Exercise objective
Reproduce the records exactly, beginning with their first line and ending with the line that contains "stopPlayer once, and", and output nothing more.

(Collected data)
== Segment start ==

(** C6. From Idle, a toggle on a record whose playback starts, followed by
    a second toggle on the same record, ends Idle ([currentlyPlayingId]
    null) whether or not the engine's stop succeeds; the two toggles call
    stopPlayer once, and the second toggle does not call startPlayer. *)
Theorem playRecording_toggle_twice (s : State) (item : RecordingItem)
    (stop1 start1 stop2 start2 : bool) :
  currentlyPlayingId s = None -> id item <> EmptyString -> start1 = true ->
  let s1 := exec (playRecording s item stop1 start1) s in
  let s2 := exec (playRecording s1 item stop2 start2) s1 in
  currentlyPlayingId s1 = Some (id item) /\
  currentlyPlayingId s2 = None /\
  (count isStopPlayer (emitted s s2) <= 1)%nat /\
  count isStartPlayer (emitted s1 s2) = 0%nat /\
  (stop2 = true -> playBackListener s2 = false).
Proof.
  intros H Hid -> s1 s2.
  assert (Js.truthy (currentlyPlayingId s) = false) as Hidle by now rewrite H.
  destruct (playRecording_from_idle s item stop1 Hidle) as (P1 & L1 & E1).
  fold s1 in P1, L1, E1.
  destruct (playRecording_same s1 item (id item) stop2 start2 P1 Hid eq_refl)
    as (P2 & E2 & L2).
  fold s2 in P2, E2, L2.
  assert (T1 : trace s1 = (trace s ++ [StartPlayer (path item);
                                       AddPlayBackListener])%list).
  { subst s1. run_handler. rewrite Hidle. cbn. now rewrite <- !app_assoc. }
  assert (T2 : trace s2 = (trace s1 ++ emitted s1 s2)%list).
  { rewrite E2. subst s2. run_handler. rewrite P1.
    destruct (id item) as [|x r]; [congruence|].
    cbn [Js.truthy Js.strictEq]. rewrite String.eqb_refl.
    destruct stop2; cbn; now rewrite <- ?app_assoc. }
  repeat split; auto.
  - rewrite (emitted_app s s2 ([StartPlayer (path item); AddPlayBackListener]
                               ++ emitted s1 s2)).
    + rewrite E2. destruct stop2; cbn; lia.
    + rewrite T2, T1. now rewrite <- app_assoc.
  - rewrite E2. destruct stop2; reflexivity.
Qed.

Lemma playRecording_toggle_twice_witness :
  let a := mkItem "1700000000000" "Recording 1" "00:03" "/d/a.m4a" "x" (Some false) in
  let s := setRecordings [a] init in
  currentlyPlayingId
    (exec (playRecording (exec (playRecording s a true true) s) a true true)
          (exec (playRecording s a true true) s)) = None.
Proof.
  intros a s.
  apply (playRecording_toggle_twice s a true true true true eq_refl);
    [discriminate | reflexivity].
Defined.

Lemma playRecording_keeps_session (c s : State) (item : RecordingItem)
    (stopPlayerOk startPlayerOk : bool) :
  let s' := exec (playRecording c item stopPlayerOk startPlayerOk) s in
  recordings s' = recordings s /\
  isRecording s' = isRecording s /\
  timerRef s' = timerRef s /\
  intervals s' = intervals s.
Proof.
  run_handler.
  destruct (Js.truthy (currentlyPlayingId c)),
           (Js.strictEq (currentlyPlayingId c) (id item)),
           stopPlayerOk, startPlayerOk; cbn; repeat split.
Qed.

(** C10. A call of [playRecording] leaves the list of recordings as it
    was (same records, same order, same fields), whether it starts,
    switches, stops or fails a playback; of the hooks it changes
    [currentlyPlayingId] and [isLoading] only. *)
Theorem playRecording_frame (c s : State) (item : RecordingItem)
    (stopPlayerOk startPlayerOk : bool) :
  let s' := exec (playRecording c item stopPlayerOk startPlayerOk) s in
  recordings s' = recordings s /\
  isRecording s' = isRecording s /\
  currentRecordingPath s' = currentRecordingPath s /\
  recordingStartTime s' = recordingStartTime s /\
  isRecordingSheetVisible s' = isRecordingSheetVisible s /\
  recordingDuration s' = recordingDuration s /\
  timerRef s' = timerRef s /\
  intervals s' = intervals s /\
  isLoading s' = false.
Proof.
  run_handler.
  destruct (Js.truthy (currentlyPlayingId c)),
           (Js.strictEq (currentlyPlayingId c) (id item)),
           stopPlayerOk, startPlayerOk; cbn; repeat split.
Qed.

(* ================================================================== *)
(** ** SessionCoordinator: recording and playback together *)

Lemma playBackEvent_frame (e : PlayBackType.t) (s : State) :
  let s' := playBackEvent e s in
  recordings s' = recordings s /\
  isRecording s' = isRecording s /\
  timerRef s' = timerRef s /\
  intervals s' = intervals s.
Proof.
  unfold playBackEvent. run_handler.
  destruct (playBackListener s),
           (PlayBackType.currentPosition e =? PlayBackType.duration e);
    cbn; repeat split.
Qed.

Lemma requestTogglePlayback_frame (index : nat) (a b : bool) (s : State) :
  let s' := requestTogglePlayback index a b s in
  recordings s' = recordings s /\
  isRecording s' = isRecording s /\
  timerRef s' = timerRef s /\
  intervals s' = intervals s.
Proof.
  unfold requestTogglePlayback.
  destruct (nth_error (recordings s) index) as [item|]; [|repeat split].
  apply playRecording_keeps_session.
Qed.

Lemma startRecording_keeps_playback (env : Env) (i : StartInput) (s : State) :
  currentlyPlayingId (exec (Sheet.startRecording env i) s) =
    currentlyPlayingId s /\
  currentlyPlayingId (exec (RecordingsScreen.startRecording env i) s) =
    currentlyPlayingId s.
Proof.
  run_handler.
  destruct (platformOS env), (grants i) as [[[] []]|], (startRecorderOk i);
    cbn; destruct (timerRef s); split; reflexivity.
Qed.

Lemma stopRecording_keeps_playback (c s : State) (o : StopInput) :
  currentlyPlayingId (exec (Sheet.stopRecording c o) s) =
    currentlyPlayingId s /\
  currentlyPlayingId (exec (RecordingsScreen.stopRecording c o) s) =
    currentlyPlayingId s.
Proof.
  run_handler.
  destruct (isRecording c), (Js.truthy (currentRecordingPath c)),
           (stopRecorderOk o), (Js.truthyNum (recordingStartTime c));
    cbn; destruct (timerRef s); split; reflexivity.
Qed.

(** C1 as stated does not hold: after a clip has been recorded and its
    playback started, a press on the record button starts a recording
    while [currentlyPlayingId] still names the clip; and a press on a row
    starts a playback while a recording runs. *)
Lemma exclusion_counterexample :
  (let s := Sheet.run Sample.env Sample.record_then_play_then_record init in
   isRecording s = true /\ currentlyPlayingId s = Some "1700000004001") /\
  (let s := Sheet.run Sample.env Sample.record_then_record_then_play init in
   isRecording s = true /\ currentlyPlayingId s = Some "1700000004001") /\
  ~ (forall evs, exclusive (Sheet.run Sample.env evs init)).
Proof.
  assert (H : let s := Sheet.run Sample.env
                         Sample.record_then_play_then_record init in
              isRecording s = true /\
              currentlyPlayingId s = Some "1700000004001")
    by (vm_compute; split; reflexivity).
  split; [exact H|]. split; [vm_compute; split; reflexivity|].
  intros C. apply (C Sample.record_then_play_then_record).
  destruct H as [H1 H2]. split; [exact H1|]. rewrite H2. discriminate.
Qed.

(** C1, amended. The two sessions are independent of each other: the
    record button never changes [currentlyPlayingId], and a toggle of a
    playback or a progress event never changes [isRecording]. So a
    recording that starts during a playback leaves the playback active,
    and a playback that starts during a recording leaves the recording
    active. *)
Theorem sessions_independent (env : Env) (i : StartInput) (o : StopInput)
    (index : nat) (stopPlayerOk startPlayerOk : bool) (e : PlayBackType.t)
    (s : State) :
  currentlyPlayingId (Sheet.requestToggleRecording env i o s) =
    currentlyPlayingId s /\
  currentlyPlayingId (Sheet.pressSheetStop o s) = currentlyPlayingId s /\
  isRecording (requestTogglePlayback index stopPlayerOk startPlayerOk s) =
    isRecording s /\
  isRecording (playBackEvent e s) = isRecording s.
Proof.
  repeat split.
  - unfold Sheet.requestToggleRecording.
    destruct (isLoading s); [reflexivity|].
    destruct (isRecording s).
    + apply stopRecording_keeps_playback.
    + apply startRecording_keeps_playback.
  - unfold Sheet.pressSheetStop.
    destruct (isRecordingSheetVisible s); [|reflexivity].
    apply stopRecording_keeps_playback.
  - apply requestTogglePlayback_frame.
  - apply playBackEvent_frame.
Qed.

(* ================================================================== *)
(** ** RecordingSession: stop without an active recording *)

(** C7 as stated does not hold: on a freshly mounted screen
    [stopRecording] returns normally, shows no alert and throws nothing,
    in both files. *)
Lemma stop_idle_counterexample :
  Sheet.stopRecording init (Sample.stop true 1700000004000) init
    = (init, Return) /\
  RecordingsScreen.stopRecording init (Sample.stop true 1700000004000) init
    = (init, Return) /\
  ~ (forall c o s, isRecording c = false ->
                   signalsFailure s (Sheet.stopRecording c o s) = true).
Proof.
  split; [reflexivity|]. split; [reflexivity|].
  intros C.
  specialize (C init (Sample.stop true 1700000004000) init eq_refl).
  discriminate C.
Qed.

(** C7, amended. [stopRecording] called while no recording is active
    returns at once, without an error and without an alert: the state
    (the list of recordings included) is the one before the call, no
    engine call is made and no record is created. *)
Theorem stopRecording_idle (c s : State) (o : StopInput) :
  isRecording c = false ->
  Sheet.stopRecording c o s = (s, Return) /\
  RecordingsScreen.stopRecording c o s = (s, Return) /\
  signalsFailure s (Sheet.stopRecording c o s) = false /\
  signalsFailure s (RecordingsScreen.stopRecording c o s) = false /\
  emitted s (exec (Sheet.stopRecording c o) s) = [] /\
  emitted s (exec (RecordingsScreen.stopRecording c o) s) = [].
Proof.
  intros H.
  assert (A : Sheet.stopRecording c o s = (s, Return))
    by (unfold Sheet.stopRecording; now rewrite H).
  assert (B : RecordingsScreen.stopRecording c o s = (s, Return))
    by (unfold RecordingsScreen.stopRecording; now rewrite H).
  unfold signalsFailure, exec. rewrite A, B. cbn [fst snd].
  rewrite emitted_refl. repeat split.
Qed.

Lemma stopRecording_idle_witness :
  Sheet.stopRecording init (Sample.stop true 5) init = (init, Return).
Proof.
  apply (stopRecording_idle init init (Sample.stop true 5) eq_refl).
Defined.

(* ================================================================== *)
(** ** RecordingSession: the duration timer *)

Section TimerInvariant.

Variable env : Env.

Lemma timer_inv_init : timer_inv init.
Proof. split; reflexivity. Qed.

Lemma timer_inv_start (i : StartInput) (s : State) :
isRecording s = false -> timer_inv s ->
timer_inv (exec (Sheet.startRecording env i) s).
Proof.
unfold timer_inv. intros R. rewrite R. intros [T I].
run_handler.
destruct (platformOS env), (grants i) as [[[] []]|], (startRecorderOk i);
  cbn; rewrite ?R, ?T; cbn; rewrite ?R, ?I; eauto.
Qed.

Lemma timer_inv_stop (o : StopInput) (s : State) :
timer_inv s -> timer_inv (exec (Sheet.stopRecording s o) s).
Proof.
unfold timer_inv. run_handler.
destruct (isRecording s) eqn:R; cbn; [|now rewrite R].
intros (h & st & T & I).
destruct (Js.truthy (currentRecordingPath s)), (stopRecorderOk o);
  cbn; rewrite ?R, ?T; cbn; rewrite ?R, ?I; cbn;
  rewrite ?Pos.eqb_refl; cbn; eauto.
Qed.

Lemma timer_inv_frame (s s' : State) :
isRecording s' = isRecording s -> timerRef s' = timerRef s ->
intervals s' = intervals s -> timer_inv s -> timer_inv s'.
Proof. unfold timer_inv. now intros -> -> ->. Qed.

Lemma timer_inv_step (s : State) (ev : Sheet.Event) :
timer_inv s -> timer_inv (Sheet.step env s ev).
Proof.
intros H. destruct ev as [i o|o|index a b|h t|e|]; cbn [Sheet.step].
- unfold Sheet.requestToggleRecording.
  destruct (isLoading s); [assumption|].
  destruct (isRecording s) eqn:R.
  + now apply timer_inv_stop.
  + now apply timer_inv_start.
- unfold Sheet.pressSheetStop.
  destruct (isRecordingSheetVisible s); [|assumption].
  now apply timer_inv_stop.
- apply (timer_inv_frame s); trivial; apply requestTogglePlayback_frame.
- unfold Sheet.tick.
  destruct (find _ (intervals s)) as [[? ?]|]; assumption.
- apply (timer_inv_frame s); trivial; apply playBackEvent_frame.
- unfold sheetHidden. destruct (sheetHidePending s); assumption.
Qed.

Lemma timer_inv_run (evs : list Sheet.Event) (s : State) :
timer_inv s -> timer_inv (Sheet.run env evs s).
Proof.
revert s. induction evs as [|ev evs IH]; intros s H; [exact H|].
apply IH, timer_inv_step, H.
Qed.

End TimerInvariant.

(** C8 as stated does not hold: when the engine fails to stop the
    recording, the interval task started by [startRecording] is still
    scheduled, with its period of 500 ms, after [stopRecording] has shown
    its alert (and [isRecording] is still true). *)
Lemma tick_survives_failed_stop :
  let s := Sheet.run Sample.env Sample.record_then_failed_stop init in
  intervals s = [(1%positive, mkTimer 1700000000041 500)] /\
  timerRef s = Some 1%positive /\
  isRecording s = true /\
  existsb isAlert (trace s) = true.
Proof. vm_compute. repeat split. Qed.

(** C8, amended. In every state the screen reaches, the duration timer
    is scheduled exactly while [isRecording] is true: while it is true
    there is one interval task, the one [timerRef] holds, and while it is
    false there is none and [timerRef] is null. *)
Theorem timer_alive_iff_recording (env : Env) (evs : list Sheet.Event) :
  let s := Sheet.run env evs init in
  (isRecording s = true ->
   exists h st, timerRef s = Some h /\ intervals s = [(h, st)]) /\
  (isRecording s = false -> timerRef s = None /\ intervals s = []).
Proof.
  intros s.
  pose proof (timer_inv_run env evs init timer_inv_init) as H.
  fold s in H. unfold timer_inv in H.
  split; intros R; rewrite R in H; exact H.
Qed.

== Segment end ==

Your response
(** C6. From Idle, a toggle on a record whose playback starts, followed by
    a second toggle on the same record, ends Idle ([currentlyPlayingId]
    null) whether or not the engine's stop succeeds; the two toggles call
    stopPlayer once, and the second toggle does not call startPlayer. *)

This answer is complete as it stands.